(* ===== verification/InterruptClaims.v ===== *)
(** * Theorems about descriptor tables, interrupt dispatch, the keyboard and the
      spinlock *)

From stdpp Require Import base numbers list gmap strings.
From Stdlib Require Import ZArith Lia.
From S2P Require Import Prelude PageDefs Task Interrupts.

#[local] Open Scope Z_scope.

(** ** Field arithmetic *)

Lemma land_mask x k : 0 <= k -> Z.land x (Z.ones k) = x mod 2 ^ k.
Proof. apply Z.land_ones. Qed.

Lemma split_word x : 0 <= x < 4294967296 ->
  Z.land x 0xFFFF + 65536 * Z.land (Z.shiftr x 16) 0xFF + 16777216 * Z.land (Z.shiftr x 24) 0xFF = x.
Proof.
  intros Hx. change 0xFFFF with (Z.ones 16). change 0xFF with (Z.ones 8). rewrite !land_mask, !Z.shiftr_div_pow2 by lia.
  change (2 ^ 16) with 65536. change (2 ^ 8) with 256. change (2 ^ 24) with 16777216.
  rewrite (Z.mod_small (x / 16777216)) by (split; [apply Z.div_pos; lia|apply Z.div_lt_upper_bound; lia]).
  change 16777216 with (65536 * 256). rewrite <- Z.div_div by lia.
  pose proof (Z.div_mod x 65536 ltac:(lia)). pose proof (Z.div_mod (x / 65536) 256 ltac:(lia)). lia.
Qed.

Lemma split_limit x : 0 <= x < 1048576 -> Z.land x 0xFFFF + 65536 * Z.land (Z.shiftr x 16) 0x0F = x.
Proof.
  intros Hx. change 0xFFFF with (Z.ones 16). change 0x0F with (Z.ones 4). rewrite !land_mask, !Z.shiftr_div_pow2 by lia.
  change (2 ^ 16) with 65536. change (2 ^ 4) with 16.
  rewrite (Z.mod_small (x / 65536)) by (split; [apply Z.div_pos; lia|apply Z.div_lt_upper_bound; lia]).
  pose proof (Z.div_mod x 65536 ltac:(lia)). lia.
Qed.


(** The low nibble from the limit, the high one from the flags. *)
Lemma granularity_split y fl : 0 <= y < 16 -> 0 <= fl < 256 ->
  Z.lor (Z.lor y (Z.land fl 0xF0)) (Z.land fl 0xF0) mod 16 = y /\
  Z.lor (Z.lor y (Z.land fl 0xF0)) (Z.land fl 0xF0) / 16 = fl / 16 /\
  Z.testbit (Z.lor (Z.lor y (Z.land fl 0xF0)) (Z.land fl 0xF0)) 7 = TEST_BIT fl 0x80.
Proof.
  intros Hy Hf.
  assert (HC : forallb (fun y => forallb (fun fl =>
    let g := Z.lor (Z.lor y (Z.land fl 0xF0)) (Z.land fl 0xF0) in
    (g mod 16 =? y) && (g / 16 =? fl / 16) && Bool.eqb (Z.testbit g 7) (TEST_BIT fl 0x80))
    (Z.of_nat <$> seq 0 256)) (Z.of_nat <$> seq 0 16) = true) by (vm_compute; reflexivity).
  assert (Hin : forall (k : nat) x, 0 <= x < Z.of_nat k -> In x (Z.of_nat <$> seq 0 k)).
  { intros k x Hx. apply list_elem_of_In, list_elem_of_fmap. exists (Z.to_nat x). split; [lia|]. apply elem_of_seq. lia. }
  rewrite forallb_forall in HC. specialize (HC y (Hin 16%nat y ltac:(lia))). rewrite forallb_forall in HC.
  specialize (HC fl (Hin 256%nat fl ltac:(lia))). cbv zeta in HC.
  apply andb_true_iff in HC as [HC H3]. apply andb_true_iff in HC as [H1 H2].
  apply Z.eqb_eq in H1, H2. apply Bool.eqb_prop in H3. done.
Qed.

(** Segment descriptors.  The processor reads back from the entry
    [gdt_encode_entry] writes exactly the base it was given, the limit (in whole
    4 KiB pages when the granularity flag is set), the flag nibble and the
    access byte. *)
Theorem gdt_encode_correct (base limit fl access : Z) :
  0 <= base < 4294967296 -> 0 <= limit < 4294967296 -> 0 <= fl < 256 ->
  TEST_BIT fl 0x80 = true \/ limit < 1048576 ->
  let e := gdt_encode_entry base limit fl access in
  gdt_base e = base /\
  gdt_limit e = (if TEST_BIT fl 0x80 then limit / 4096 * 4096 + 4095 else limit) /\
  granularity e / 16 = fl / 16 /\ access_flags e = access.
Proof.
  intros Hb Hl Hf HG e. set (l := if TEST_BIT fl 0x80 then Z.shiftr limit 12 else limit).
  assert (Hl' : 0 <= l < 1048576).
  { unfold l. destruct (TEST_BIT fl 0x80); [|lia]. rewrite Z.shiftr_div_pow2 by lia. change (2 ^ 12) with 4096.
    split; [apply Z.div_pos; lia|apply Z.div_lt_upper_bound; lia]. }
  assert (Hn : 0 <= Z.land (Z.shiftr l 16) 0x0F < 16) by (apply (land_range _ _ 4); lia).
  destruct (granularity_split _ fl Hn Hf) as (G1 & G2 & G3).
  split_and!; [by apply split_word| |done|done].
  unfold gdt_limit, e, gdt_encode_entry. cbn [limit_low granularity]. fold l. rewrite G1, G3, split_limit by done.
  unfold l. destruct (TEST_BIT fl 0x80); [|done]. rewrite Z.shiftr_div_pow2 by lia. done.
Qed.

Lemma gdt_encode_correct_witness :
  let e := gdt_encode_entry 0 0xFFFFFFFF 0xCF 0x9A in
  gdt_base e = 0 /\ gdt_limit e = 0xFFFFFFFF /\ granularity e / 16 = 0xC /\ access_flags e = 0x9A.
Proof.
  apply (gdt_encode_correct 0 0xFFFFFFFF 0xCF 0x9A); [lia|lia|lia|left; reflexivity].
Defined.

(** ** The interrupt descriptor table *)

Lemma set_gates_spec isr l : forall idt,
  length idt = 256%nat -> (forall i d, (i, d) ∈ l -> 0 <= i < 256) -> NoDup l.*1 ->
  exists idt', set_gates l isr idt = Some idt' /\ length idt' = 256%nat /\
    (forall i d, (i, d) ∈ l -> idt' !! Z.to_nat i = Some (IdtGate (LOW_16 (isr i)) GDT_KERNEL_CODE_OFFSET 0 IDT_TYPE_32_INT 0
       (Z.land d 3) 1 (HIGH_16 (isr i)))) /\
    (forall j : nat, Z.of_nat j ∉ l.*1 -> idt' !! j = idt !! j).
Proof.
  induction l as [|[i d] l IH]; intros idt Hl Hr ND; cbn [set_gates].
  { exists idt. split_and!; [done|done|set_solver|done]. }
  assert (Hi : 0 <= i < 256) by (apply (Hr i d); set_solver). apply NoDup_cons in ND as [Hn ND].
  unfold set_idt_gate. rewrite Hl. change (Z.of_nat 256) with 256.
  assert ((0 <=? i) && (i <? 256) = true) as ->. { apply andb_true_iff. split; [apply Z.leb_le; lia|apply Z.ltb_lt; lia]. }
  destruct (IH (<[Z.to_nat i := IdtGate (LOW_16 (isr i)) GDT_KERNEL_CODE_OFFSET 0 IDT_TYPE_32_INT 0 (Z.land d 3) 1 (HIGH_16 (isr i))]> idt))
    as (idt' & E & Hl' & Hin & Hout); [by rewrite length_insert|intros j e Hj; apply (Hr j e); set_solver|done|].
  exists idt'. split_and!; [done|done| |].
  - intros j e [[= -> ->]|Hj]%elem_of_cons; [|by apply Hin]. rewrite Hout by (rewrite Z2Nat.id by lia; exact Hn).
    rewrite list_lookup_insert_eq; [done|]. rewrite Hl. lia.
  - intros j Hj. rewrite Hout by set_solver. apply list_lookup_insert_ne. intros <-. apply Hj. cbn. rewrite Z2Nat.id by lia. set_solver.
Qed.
---
ACTION ITEM: Reproduce exactly the first line of the listing and every line after it, through the one containing "From Stdlib Require Import ZArith Lia.". Nothing else belongs in the output.

SOLUTION TO THIS PROBLEM:
(* ===== verification/InterruptClaims.v ===== *)
(** * Theorems about descriptor tables, interrupt dispatch, the keyboard and the
      spinlock *)

From stdpp Require Import base numbers list gmap strings.
From Stdlib Require Import ZArith Lia.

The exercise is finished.